Through the years I have received "the look" that said, "Really!" when talking about things I did around the house. Some things for example:
  • Catching the water potatoes were cooked in during draining to use in soup, gravy, or for cooking other veggies in.
  • Catching the water pasta was cooked in during draining to use in soups and gravy.
  • Taking old towels and cutting them down into wash cloths and hemming the edges. Or making a smaller towel to use as a hand towel out of a bath towel.
  • Remaking clothes to fit smaller bodies.

Now I have been vindicated! I was reading "Nature's Place," a free magazine distributed at Food Lion grocery stores. There is a mini article that I will quote below:

savings, al dente
Has a large pot of pasta water ever seemed too heavy to hoist? Don't laugh - mericans cook around a billion pounds of pasta a year, and besides muscle, we use lots of energy and water to do it.
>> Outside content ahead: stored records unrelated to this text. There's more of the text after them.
(** [h.key(keys_held)] for each pair, in order, as long as none raises; the
    world reached and the outcome of the last call made. *)
Fixpoint key_calls (cs : list (nat * list SpeedEditorKey.t)) (w : World)
    : option (World * (exn + unit)) :=
  match cs with
  | [] => Some (w, inr ())
  | (i, keys_held) :: cs' =>
      '(w', r) ← call i (MackieHandler.key keys_held) w;
      match outcome r with
      | inl e => Some (w', inl e)
      | inr _ => key_calls cs' w'
      end
  end.

(** The bridge after IN and ROLL went down together. *)
Definition roll_and_in_held : Sys :=
  MkSys (MkSelf (ClassAttrs {[ KeyModifiers.NUDGE ]})
                (InstanceAttrs true {[ SpeedEditorKey.IN; SpeedEditorKey.ROLL ]}
                               0 false false false 0 SpeedEditorKey.JOG)) 1.

(** ** Start-up: finding the MIDI ports *)

(** [RuntimeError(f"Device {device} not found in list {list}")] *)
Inductive startup_exn : Set :=
| RuntimeError (device : string) (names : list string).

(** [find_device_in_list]: [next(...)] takes the first name that starts with
    [device], [None] when there is none; [not full_device] holds for [None]
    and for the empty string. *)
Definition find_device_in_list (device : string) (names : list string)
    : startup_exn + string :=
  let full_device := List.find (String.prefix device) names in
  match full_device with
  | Some n =>
      if decide (n = EmptyString) then inl (RuntimeError device names) else inr n
  | None => inl (RuntimeError device names)
  end.

(** The two look-ups of [__init__]: the port to send on is found among the
    output names under the name [midi_in_device], the port to receive on among
    the input names under [midi_out_device]; the first failure ends
    [__init__]. *)
Definition midi_in_device : string := "mackieIn".
Definition midi_out_device : string := "mackieOut".

Definition find_ports (output_names input_names : list string)
    : startup_exn + (string * string) :=
  match find_device_in_list midi_in_device output_names with
  | inl e => inl e
  | inr out_name =>
      match find_device_in_list midi_out_device input_names with
      | inl e => inl e
      | inr in_name => inr (out_name, in_name)
      end
  end.

(** The instance attributes [__init__] leaves. *)
Definition fresh : instance_attrs :=
  InstanceAttrs false ∅ 0 false false false 0 SpeedEditorKey.JOG.

(** ** Frames: what a method leaves alone and what it may send *)

(** [proj] reads the same after as before. *)
Definition keeps {X} (proj : Self → X) (s : Self) (out : list Out) (s' : Self) : Prop :=
  proj s' = proj s.

(** Everything sent passes the test [P]. *)
Definition sends_only (P : Out → bool) (s : Self) (out : list Out) (s' : Self) : Prop :=
  forallb P out = true.

(** What the two jog encoders can send: their entry, a full-velocity note-on
    for one of the four nudge codes, a control change on the jog control with
    a 7-bit value. *)
Definition encoder_output (o : Out) : Prop :=
  match o with
  | enter_send_midi_nudge_msgs _ | enter_send_midi_jog_cc _ => True
  | midi_note_on note velocity =>
      velocity = 127 ∧
      note ∈ [MackieHandler.MCU_USER_A; MackieHandler.MCU_USER_B;
              MackieHandler.MCU_F1; MackieHandler.MCU_F2]
  | midi_control_change control value =>
      control = MackieHandler.MCU_JOG_CC ∧ 0 ≤ value < 128
  | _ => False
  end.

(** A message a MIDI port accepts from the bridge: a note-on with velocity
    127 and a 7-bit note, or a control change on 0x3c with a 7-bit value.
    Outputs that are not MIDI messages pass. *)
Definition midi_ok (o : Out) : bool :=
  match o with
  | midi_note_on note velocity =>
      (velocity =? 127) && (0 <=? note) && (note <? 128)
  | midi_control_change control value =>
      (control =? 0x3c) && (0 <=? value) && (value <? 128)
  | _ => true
  end.

Definition is_set_leds (o : Out) : bool :=
  match o with se_set_leds _ => true | _ => false end.

Definition is_midi (o : Out) : bool :=
  match o with midi_note_on _ _ | midi_control_change _ _ => true | _ => false end.

(** The attributes only the receive thread writes. *)
Definition status_side (s : Self) : bool * bool * bool * Z :=
  (play_state (obj s), zoom_mode (obj s), scrub_mode (obj s), leds (obj s)).

(** The attributes the receive thread never writes. *)
Definition input_side (s : Self)
    : class_attrs * gset SpeedEditorKey.t * Z * SpeedEditorKey.t * bool :=
  (cls s, keys (obj s), jog_unsent (obj s), jog_mode (obj s), zoom_timer_on (obj s)).

(** ** Zoom keys *)

(** [any(k in self.keys for k in self.ZOOM_KEYS)] *)
Definition zoom_held (s : Self) : bool :=
  existsb (λ k, bool_decide (k ∈ keys (obj s))) MackieHandler.ZOOM_KEYS.

(** The directional notes of the zoom keys held in [s], in the order
    [zoom_handle_keys] sends them. *)
Definition direction_notes (s : Self) : list Out :=
  (if bool_decide (SpeedEditorKey.IN ∈ keys (obj s))
   then [midi_note_on MackieHandler.MCU_RIGHT 127] else []) ++
  (if bool_decide (SpeedEditorKey.OUT ∈ keys (obj s))
   then [midi_note_on MackieHandler.MCU_LEFT 127] else []) ++
  (if bool_decide (SpeedEditorKey.TRIM_IN ∈ keys (obj s))
   then [midi_note_on MackieHandler.MCU_DOWN 127] else []) ++
  (if bool_decide (SpeedEditorKey.TRIM_OUT ∈ keys (obj s))
   then [midi_note_on MackieHandler.MCU_UP 127] else []).

(** Everything but the jog remainder. *)
Definition beside_remainder (s : Self)
    : class_attrs * gset SpeedEditorKey.t * SpeedEditorKey.t * bool
      * (bool * bool * bool * Z) :=
  (cls s, keys (obj s), jog_mode (obj s), zoom_timer_on (obj s), status_side s).

(** ** The modifier of the ROLL key *)

(** NUDGE is active exactly while ROLL is held. *)
Definition nudge_tracks_roll (s : Self) : Prop :=
  KeyModifiers.NUDGE ∈ modifiers (cls s) ↔ SpeedEditorKey.ROLL ∈ keys (obj s).

(** ** The panel as the handler last wrote it *)

(** The last argument of each of [se.set_leds], [se.set_jog_leds] and
    [se.set_jog_mode], [None] before the first call. *)
Record Panel : Type := MkPanel {
  panel_leds : option Z;
  panel_jog_leds : option SpeedEditorJogLed.t;
  panel_jog_mode : option SpeedEditorJogMode.t
}.

Definition never_written : Panel := MkPanel None None None.

Definition panel_write (p : Panel) (o : Out) : Panel :=
  match o with
  | se_set_leds mask => MkPanel (Some mask) (panel_jog_leds p) (panel_jog_mode p)
  | se_set_jog_leds led => MkPanel (panel_leds p) (Some led) (panel_jog_mode p)
  | se_set_jog_mode m => MkPanel (panel_leds p) (panel_jog_leds p) (Some m)
  | _ => p
  end.

Definition panel_after (out : list Out) (p : Panel) : Panel := foldl panel_write p out.

(** The panel shows the handler's LED mask and the ring LED and jog mode
    that [JOG] gives for the handler's jog mode. *)
Definition mirrors (p : Panel) (s : Self) : Prop :=
  panel_leds p = Some (leds (obj s)) ∧
  ∃ led mode, MackieHandler.JOG !! jog_mode (obj s) = Some (led, mode) ∧
              panel_jog_leds p = Some led ∧ panel_jog_mode p = Some mode.

Definition writes_through (s : Self) (out : list Out) (s' : Self) : Prop :=
  ∀ p, mirrors p s → mirrors (panel_after out p) s'.

Definition boot_outputs : list Out :=
  sent (MackieHandler.__init__ (MkSelf (ClassAttrs ∅) unbound)).

Section outputs.
Variables CAM1 CAM2 CAM3 CAM4 CAM5 CAM6 CAM7 CAM8 CAM9 : Z.

(** Everything a run sends, in order. *)
Fixpoint outputs (evs : list event) (y : Sys) : list Out :=
  match evs with
  | [] => []
  | e :: evs' =>
      match step CAM1 CAM2 CAM3 CAM4 CAM5 CAM6 CAM7 CAM8 CAM9 e y with
      | None => []
      | Some y' =>
          sent (handler_of CAM1 CAM2 CAM3 CAM4 CAM5 CAM6 CAM7 CAM8 CAM9 e (self y))
          ++ outputs evs' y'
      end
  end.

End outputs.

(** A run of jog calls only. *)
Definition is_jog (e : event) : bool :=
  match e with ev_jog _ _ => true | _ => false end.

(** A burst of jog calls after the sample session, and where it leaves the
    bridge. *)
Definition jog_burst_sample : list event :=
  [ ev_jog SpeedEditorJogMode.RELATIVE_2 (360 * 30);
    ev_jog SpeedEditorJogMode.RELATIVE_2 (-360 * 7);
    ev_jog SpeedEditorJogMode.RELATIVE_2 (360 * 4) ].

Definition jog_burst_final : Sys :=
  MkSys (MkSelf (ClassAttrs ∅)
                (InstanceAttrs true ∅ 511 true false false 11 SpeedEditorKey.SHTL)) 1.

(** * Properties *)

(** ** Running the monad *)

Lemma Res_eta {A} (r : Res A) : MkRes (outcome r) (final r) (sent r) = r.
Proof. by destruct r. Qed.

Lemma run_bind_ret {A B} (a : A) (f : A → M B) s : (mret a ≫= f) s = f a s.
Proof. unfold mbind, M_bind, mret, M_ret. cbn. apply Res_eta. Qed.

Lemma run_bind_get {B} (f : Self → M B) s : (get ≫= f) s = f s s.
Proof. unfold mbind, M_bind, get. cbn. apply Res_eta. Qed.

Lemma run_bind_modify {B} g (f : unit → M B) s : (modify g ≫= f) s = f () (g s).
Proof. unfold mbind, M_bind, modify. cbn. apply Res_eta. Qed.

Lemma run_bind_emit {B} o (f : unit → M B) s : (emit o ≫= f) s = after o (f () s).
Proof. reflexivity. Qed.

Lemma run_bind_raise {A B} e (f : A → M B) s : (raise e ≫= f) s = MkRes (inl e) s [].
Proof. reflexivity. Qed.

Lemma run_bind_assoc {A B C} (m : M A) (f : A → M B) (g : B → M C) s :
  ((m ≫= f) ≫= g) s = (m ≫= λ a, f a ≫= g) s.
Proof.
  unfold mbind, M_bind. cbn.
  destruct (outcome (m s)) as [e|a]; cbn; [done|].
  destruct (outcome (f a (final (m s)))) as [e|b]; cbn; [done|].
  by rewrite app_assoc.
Qed.

Lemma run_ret {A} (a : A) s : mret (M := M) a s = MkRes (inr a) s [].
Proof. reflexivity. Qed.

Lemma run_modify g s : modify g s = MkRes (inr ()) (g s) [].
Proof. reflexivity. Qed.

Lemma run_emit o s : emit o s = MkRes (inr ()) s [o].
Proof. reflexivity. Qed.

Lemma run_raise {A} e s : raise (A := A) e s = MkRes (inl e) s [].
Proof. reflexivity. Qed.

(** What a sequence does when its first part returns. *)
Lemma run_bind_returns {A B} (m : M A) (f : A → M B) s a :
  outcome (m s) = inr a →
  (m ≫= f) s =
  MkRes (outcome (f a (final (m s)))) (final (f a (final (m s))))
        (sent (m s) ++ sent (f a (final (m s)))).
Proof. intros H. unfold mbind, M_bind. cbn. by rewrite H. Qed.

(** ... and when it raises. *)
Lemma run_bind_raises {A B} (m : M A) (f : A → M B) s e :
  outcome (m s) = inl e →
  (m ≫= f) s = MkRes (inl e) (final (m s)) (sent (m s)).
Proof. intros H. unfold mbind, M_bind. cbn. by rewrite H. Qed.

Ltac run1 :=
  first [ rewrite run_bind_assoc | rewrite run_bind_ret | rewrite run_bind_get
        | rewrite run_bind_modify | rewrite run_bind_emit | rewrite run_bind_raise
        | rewrite run_ret | rewrite run_modify | rewrite run_emit | rewrite run_raise ].
Ltac run := repeat (run1; cbv beta).

(** ** The dictionaries, as functions *)

Lemma JOG_SPEED_DIV_FACTOR_lookup k :
  MackieHandler.JOG_SPEED_DIV_FACTOR !! k =
  match k with
  | SpeedEditorKey.SHTL => Some 20
  | SpeedEditorKey.JOG => Some 15
  | SpeedEditorKey.SCRL => Some 1
  | _ => None
  end.
Proof.
  unfold MackieHandler.JOG_SPEED_DIV_FACTOR.
  destruct k; try reflexivity.
  by rewrite !lookup_insert_ne, lookup_singleton_ne.
Qed.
So here's some welcome info: you can cook pasta in about half the water called for. Save energy and water (and your strength) by using three to four quarts for a pound of pasta. Gradually add it to boiling water, stir until water returns to a boil, and cook to your liking, stirring occasionally. Besides tasty noodles, you'll end up with thick pasta water you can add to sauce. Even better, use whole-wheat pasta; it's nutritious and results in flavorful water for sauces and pestos. (Selected Sources. "How Much Water Does Pasta Really Need?" by Harold McGee, New York Times. 2/25/09, "How to Cook Pasta," www.savvyvegetarian.)

Now the funny thing about this whole article is simply that I always felt that the amount of water called for in the directions to boil your pasta was too much, so I have NEVER used as much. Yes, my water was kinda thick, but that was so much better for my later uses of it.

So get cracking, folks, and save your strength using less water and save your pasta-water to use later. You'll be glad you did. You'll be being frugal - by not wasting ANYTHING - and you'll get every smidgen of good out your food products.

Rethink what you are throwing away! Save the water any veggie is cooked in. You can use it in soups, sauces, etc. You'll be glad you did.

And while you're thinking pasta, you might want to look at The National Pasta Association website.